At least 20 academic researchers have been charged as part of the China initiative, including Charles Lieber, a professor at Harvard University who was convicted in December of lying about his ties to China in connection with federally funded research.
But several of the department’s cases were rejected because of flaws in the evidence or premise, including one against Massachusetts Institute of Technology professor Gang Chen, who was accused of hiding ties to China while seeking federal funding.
“Anything that creates the impression that the Ministry of Justice applies different standards based on race or ethnicity harms the ministry and our efforts, and it harms the public,” Olsen said.
In future, the Ministry of Justice will have a much higher bar and conduct more intense supervision before instituting similar future criminal cases against academics, Olsen said.
Olsen added that the department will not “take any tools off the table” when it comes to bringing possible future cases involving researchers, nor will the department drop any of its outstanding cases against professors.

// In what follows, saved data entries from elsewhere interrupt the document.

(** * SourcesEditor: the change handlers of the sources list editor

    Shallow embedding of
    [colrev/ui_web/src/components/sources/SourcesEditor.tsx].

    The component receives two props, the array [sources] and the callback
    [sourcesChanged], and defines five handlers plus one inline callback
    handed to the nested scripts editor.  All of them mutate objects that
    the parent owns and then call [sourcesChanged] with an array.  The
    properties of interest are about object identity, so the embedding
    keeps an explicit store: objects and arrays live at locations, handlers
    are state transformers, and the calls made to [sourcesChanged] are
    recorded in a log. *)

From stdpp Require Import gmap strings list fin_maps pretty.

Open Scope string_scope.
Open Scope list_scope.

(** ** Values and the store *)

(** Object and array references. *)
Abbreviation loc := positive.

(** The JavaScript values that can reach the handlers: the value of a text
    input is a string, a missing property reads as [undefined], nested
    objects are references. *)
Inductive jsval : Type :=
| VUndefined
| VNull
| VString (s : string)
| VRef (l : loc).

#[global] Instance jsval_eq_dec : EqDecision jsval.
Proof. solve_decision. Defined.

(** A plain object: its own properties, by name. *)
Abbreviation obj := (gmap string jsval).

(** The store, together with the log of arguments [sourcesChanged] has been
    called with (oldest first).  [Source[]] arrays hold references to
    objects; the two kinds of reference are kept apart as the TypeScript
    types [Source] and [Source[]] keep them apart. *)
Record state : Type := State {
  objs : gmap loc obj;
  arrs : gmap loc (list loc);
  calls : list loc
}.

(** ** Exceptions *)

Inductive error : Type :=
| TypeError      (* property access on undefined, null or a primitive *)
| DanglingRef.   (* a reference outside the store; no JavaScript value is one *)

Inductive result (A : Type) : Type :=
| Ok (a : A)
| Throw (e : error).
Arguments Ok {A} a.
Arguments Throw {A} e.

Definition M (A : Type) : Type := state → result (A * state).

#[global] Instance M_ret : MRet M := λ A a st, Ok (a, st).

#[global] Instance M_bind : MBind M := λ A B k m st,
  match m st with
  | Ok (a, st') => k a st'
  | Throw e => Throw e
  end.

(** ** Property access *)

(** [o.f] on an object of the store: an absent property reads [undefined]. *)
Definition prop (o : obj) (f : string) : jsval := default VUndefined (o !! f).

(** [v.f] for the property names used here (none is an index or [length]). *)
Definition get_prop (v : jsval) (f : string) : M jsval :=
  λ st, match v with
        | VUndefined | VNull => Throw TypeError
        | VString _ => Ok (VUndefined, st)
        | VRef l => match objs st !! l with
                    | Some o => Ok (prop o f, st)
                    | None => Throw DanglingRef
                    end
        end.

(** [v.f = x] on a plain object: the own property is created or
    overwritten.  The one name that is not stored is [__proto__], an
    accessor that every plain object inherits from [Object.prototype]: its
    setter ignores a value that is neither an object nor null, and
    otherwise changes the prototype, which is no own property, so the own
    properties stay as they are either way.  (A computed name is assigned
    only by [fieldChangedHandler], and the value there is a string.)  The
    component is an ES module, hence strict code: assigning a property of a
    primitive throws. *)
Definition set_prop (v : jsval) (f : string) (x : jsval) : M unit :=
  λ st, match v with
        | VUndefined | VNull | VString _ => Throw TypeError
        | VRef l => match objs st !! l with
                    | Some o =>
                        if decide (f = "__proto__") then Ok (tt, st)
                        else
                          Ok (tt, State (<[l := <[f := x]> o]> (objs st))
                                        (arrs st) (calls st))
                    | None => Throw DanglingRef
                    end
        end.
(** Property X24: whatever the host answers, [createPerson] asks it only
    for what the form holds: it creates no page but the person's and
    journal pages, writes a property only for a field that holds
    something (the contact frequency only when above zero) and with the
    value given, appends no text but the birthday task of the trimmed
    name, uses the two tags only, and shows no message. *)
Theorem createPerson_asks_only_for_the_form
    {S : Type} (h : Handler S) (s : S)
    (nativeDateParse : jsstring -> option Date) (now : Date)
    (data : NewPersonData) :
  Forall (personCall data)
    (callsOf (run h (createPerson nativeDateParse now data) s)).
Proof.
  apply callsIn_run. unfold createPerson.
  apply callsIn_tryCatch; [| intros e; exact I].
  destruct (npName data) as [n |] eqn:Hn; [| exact I].
  destruct n as [| c n]; [exact I |]. cbn [truthyString].
  destruct (streq (trim (c :: n)) []); [exact I |].
  apply callsIn_bind; [apply callsIn_await; exact I |].
  intros [existing |]; [exact I |].
  apply callsIn_bind.
  { apply callsIn_await. right. rewrite Hn. reflexivity. }
  intros [page |]; [| exact I].
  apply callsIn_bind; [apply callsIn_await; left; reflexivity |].
  intros _.
  apply callsIn_bind.
  { apply upsertIf_calls. intros v Hv. unfold writtenFields.
    destruct (truthyString (npBirthday data)); [| discriminate].
    injection Hv as <-. apply in_or_app. left. left. reflexivity. }
  intros _. apply callsIn_bind.
  { apply upsertIf_calls. intros v Hv. unfold writtenFields.
    destruct (truthyString (npRelationship data)); [| discriminate].
    injection Hv as <-. apply in_or_app. right.
    apply in_or_app. left. left. reflexivity. }
  intros _. apply callsIn_bind.
  { apply upsertIf_calls. intros v Hv. unfold writtenFields.
    destruct (npContactFrequency data) as [f |]; [| discriminate].
    destruct (0 <? f); [| discriminate].
    injection Hv as <-. apply in_or_app. right.
    apply in_or_app. right. apply in_or_app. left. left. reflexivity. }
  intros _. apply callsIn_bind.
  { apply upsertIf_calls. intros v Hv. unfold writtenFields.
    destruct (truthyString (npEmail data)); [| discriminate].
    injection Hv as <-. apply in_or_app. right.
    apply in_or_app. right. apply in_or_app. right. left. reflexivity. }
  intros _. apply callsIn_bind; [| intros; exact I].
  destruct (truthyString (npBirthday data)) as [b |]; [| exact I].
  destruct (nativeDateParse b) as [birthdayDate |]; [| exact I].
  apply callsIn_bind; [| intros; exact I].
  apply (reminder_calls data now (c :: n) birthdayDate Hn).
Qed.

(** Property X25: whatever the host answers, [handleBirthdayTaskCompleted]
    writes no property, creates journal pages only, appends no text but
    the birthday task of the person, tags with the task tag only, and
    shows no message but that of success; this for a property resolver
    that itself only looks pages and blocks up. *)
Theorem completion_handler_asks_only_for_the_task
    {S : Type} (h : Handler S) (s : S)
    (resolve : Page -> Prog (option Date)) (now : Date)
    (personName : jsstring) :
  (forall page, callsIn (completionCall personName) (resolve page)) ->
  Forall (completionCall personName)
    (callsOf (run h (handleBirthdayTaskCompleted resolve now personName) s)).
Proof.
  intros Hres. apply callsIn_run. unfold handleBirthdayTaskCompleted.
  apply callsIn_tryCatch; [| intros e; exact I].
  apply callsIn_bind; [apply callsIn_await; exact I |].
  intros [personPage |]; [| exact I].
  apply callsIn_bind; [apply Hres |].
  intros [birthdayDate |]; [| exact I]. cbv zeta.
  apply callsIn_bind; [apply callsIn_await; exact I |].
  intros found. apply callsIn_bind.
  { destruct found; [exact I |]. apply callsIn_await. reflexivity. }
  intros journalPage. apply callsIn_bind.
  - destruct journalPage; [| exact I].
    apply callsIn_bind; [apply callsIn_await; reflexivity |].
    intros [newBlock |]; [| exact I]. apply callsIn_await. reflexivity.
  - intros _. apply callsIn_await. split; reflexivity.
Qed.

(** In the reference host, with a resolver that makes no call. *)
Lemma completion_handler_asks_only_for_the_task_witness :
  Forall (completionCall (lit "Alice"))
    (callsOf
       (run RefHost.handler
          (handleBirthdayTaskCompleted
             (fun _ => Ret (Some (newDate 1990 5 1)))
             june1_2024 (lit "Alice"))
          (RefHost.storeWithPage (lit "Alice")))).
Proof.
  apply (completion_handler_asks_only_for_the_task RefHost.handler
           (RefHost.storeWithPage (lit "Alice"))
           (fun _ => Ret (Some (newDate 1990 5 1)))
           june1_2024 (lit "Alice")).
  intros page. exact I.
Defined.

“The department will continue to stand behind the cases that we are currently prosecuting,” he said.
Linda Ng, the national president of OCA-Asian Pacific American Advocates, said her organization is “cautiously optimistic” about the changes, but warned that it should not just be “a rebranding exercise”.
“National security interests should never be used as an excuse to systematically deprive Asian Americans and Asian immigrant researchers of their civil liberties,” she added.

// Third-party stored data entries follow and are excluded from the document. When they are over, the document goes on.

(** ** What the constructor accepts *)

Lemma TInode_init_spec fs name n_type parent idx blocks inode :
  TInode.init fs name n_type parent idx blocks = Ok inode
  <-> idx = None
      /\ Z.of_nat (String.length name) = 32
      /\ 0 < parent < Superblock.num_blocks (s_block fs)
      /\ Inode.n_type (inodes fs parent) = int_of_NodeType directory
      /\ Z.of_nat (List.length blocks) <= DIRECT_BLOCKS_COUNT
      /\ inode = TInode.mk name n_type parent None
                   (blocks ++ repeat (-1)
                      (Z.to_nat (DIRECT_BLOCKS_COUNT
                                 - Z.of_nat (List.length blocks)))).
Proof.
  split.
  - intros H. destruct idx as [i |].
    { destruct (TInode_init_with_idx_raises fs name n_type parent i blocks)
        as [e He]. congruence. }
    unfold TInode.init in H.
    destruct (Z.of_nat (String.length name) =? 32) eqn:E1; cbn [negb] in H;
      [| discriminate].
    destruct ((parent >? 0) && (parent <? Superblock.num_blocks (s_block fs)))
      eqn:E2; cbn [negb] in H; [| discriminate].
    destruct (Inode.n_type (inodes fs parent) =? int_of_NodeType directory)
      eqn:E3; cbn [negb] in H; [| discriminate].
    destruct (Z.of_nat (List.length blocks) <=? DIRECT_BLOCKS_COUNT) eqn:E4;
      cbn [negb] in H; [| discriminate].
    inv H. apply Z.eqb_eq in E1. apply Z.eqb_eq in E3. apply Z.leb_le in E4.
    apply andb_true_iff in E2. destruct E2 as [E2 E2'].
    rewrite Z.gtb_ltb in E2. apply Z.ltb_lt in E2. apply Z.ltb_lt in E2'.
    repeat split; assumption.
  - intros (-> & Hn & Hp & Hd & Hb & ->).
    apply TInode_init_without_idx; assumption.
Qed.
(** * The simulator's KMIP crypto manager (simulator/crypto_manager_kmip.go)
    and the client-side predicates of crypto/manager_kmip.go.

    The registry is the ordered slice [KmipServers]; the key ledger is the
    map [keyIDToProviderID].  Every method of the simulator is embedded as a
    function from the manager's state and the request to the new state and
    the response body.  Loops are embedded as structural recursions over the
    slice they range over, with the loop's local variables as arguments. *)

From stdpp Require Import gmap strings list fin_maps.
From Stdlib Require Import ZArith.

(** ** Data model (vim25/types, as far as the simulator reads it) *)

(** Modelled from the spec: the managed-object reference type of vim25/types
    is not part of the sources; the simulator only compares references for
    equality ([*req.Entity == c.UseAsEntityDefault[j]]). *)
Record ManagedObjectReference := {
  Type_ : string;
  Value : string;
}.

Global Instance ManagedObjectReference_eq_dec : EqDecision ManagedObjectReference.
Proof. solve_decision. Defined.

(** Modelled from the spec: the entity-status enumeration of vim25/types is
    not part of the sources; the status task only ever writes the healthy
    value [ManagedEntityStatusGreen]. *)
Inductive ManagedEntityStatus :=
  | ManagedEntityStatusGray
  | ManagedEntityStatusGreen
  | ManagedEntityStatusYellow
  | ManagedEntityStatusRed.

Global Instance ManagedEntityStatus_eq_dec : EqDecision ManagedEntityStatus.
Proof. solve_decision. Defined.

Record KeyProviderId := { Id : string }.

Global Instance KeyProviderId_eq_dec : EqDecision KeyProviderId.
Proof. solve_decision. Defined.

(** A server entry.  The simulator reads [Name] only; the remaining
    connection data is stored and echoed, never interpreted. *)
Record KmipServerInfo := {
  Name : string;
  Address : string;
  Port : Z;
}.

Global Instance KmipServerInfo_eq_dec : EqDecision KmipServerInfo.
Proof. solve_decision. Defined.

Record KmipClusterInfo := {
  ClusterId : KeyProviderId;
  Servers : list KmipServerInfo;
  UseAsDefault : bool;
  ManagementType : string;
  UseAsEntityDefault : list ManagedObjectReference;
}.

Global Instance KmipClusterInfo_eq_dec : EqDecision KmipClusterInfo.
Proof. solve_decision. Defined.

(** The zero value of the struct ([var provider types.KmipClusterInfo]). *)
Definition KmipClusterInfo_zero : KmipClusterInfo :=
  {| ClusterId := {| Id := "" |}; Servers := []; UseAsDefault := false;
     ManagementType := ""; UseAsEntityDefault := [] |}.

Record KmipServerSpec := {
  Spec_ClusterId : KeyProviderId;
  Info : KmipServerInfo;
}.

Record CryptoKeyId := {
  KeyId : string;
  ProviderId : option KeyProviderId;
}.

Global Instance CryptoKeyId_eq_dec : EqDecision CryptoKeyId.
Proof. solve_decision. Defined.

Record CryptoManagerKmipServerStatus := {
  Status_Name : string;
  Status : ManagedEntityStatus;
}.

Record CryptoManagerKmipClusterStatus := {
  Status_ClusterId : KeyProviderId;
  Status_ManagementType : string;
  OverallStatus : ManagedEntityStatus;
  Status_Servers : list CryptoManagerKmipServerStatus;
}.

(** Field updates through a pointer into the slice ([c := &m.KmipServers[i]]). *)
Definition set_UseAsDefault (b : bool) (c : KmipClusterInfo) : KmipClusterInfo :=
  {| ClusterId := ClusterId c; Servers := Servers c; UseAsDefault := b;
     ManagementType := ManagementType c;
     UseAsEntityDefault := UseAsEntityDefault c |}.

Definition set_UseAsEntityDefault (l : list ManagedObjectReference)
    (c : KmipClusterInfo) : KmipClusterInfo :=
  {| ClusterId := ClusterId c; Servers := Servers c;
     UseAsDefault := UseAsDefault c; ManagementType := ManagementType c;
     UseAsEntityDefault := l |}.

Definition set_Servers (l : list KmipServerInfo) (c : KmipClusterInfo)
    : KmipClusterInfo :=
  {| ClusterId := ClusterId c; Servers := l; UseAsDefault := UseAsDefault c;
     ManagementType := ManagementType c;
     UseAsEntityDefault := UseAsEntityDefault c |}.

(** ** Request structures *)

Record ListKmipServersRequest := { ListKmipServers_Limit : option Z }.

Record GetDefaultKmsClusterRequest := {
  GetDefault_Entity : option ManagedObjectReference;
  DefaultsToParent : option bool;
}.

The Ministry of Justice’s new strategy will focus primarily on cases within a few core areas: defending the nation against threats of espionage, export controls and violations of sanctions; protection of corporate intellectual property, private information about Americans, and supply chains; and defend democracy against rising threats from authoritarian regimes.
“Make no mistake, we will be relentless in defending our country from China,” Olsen said.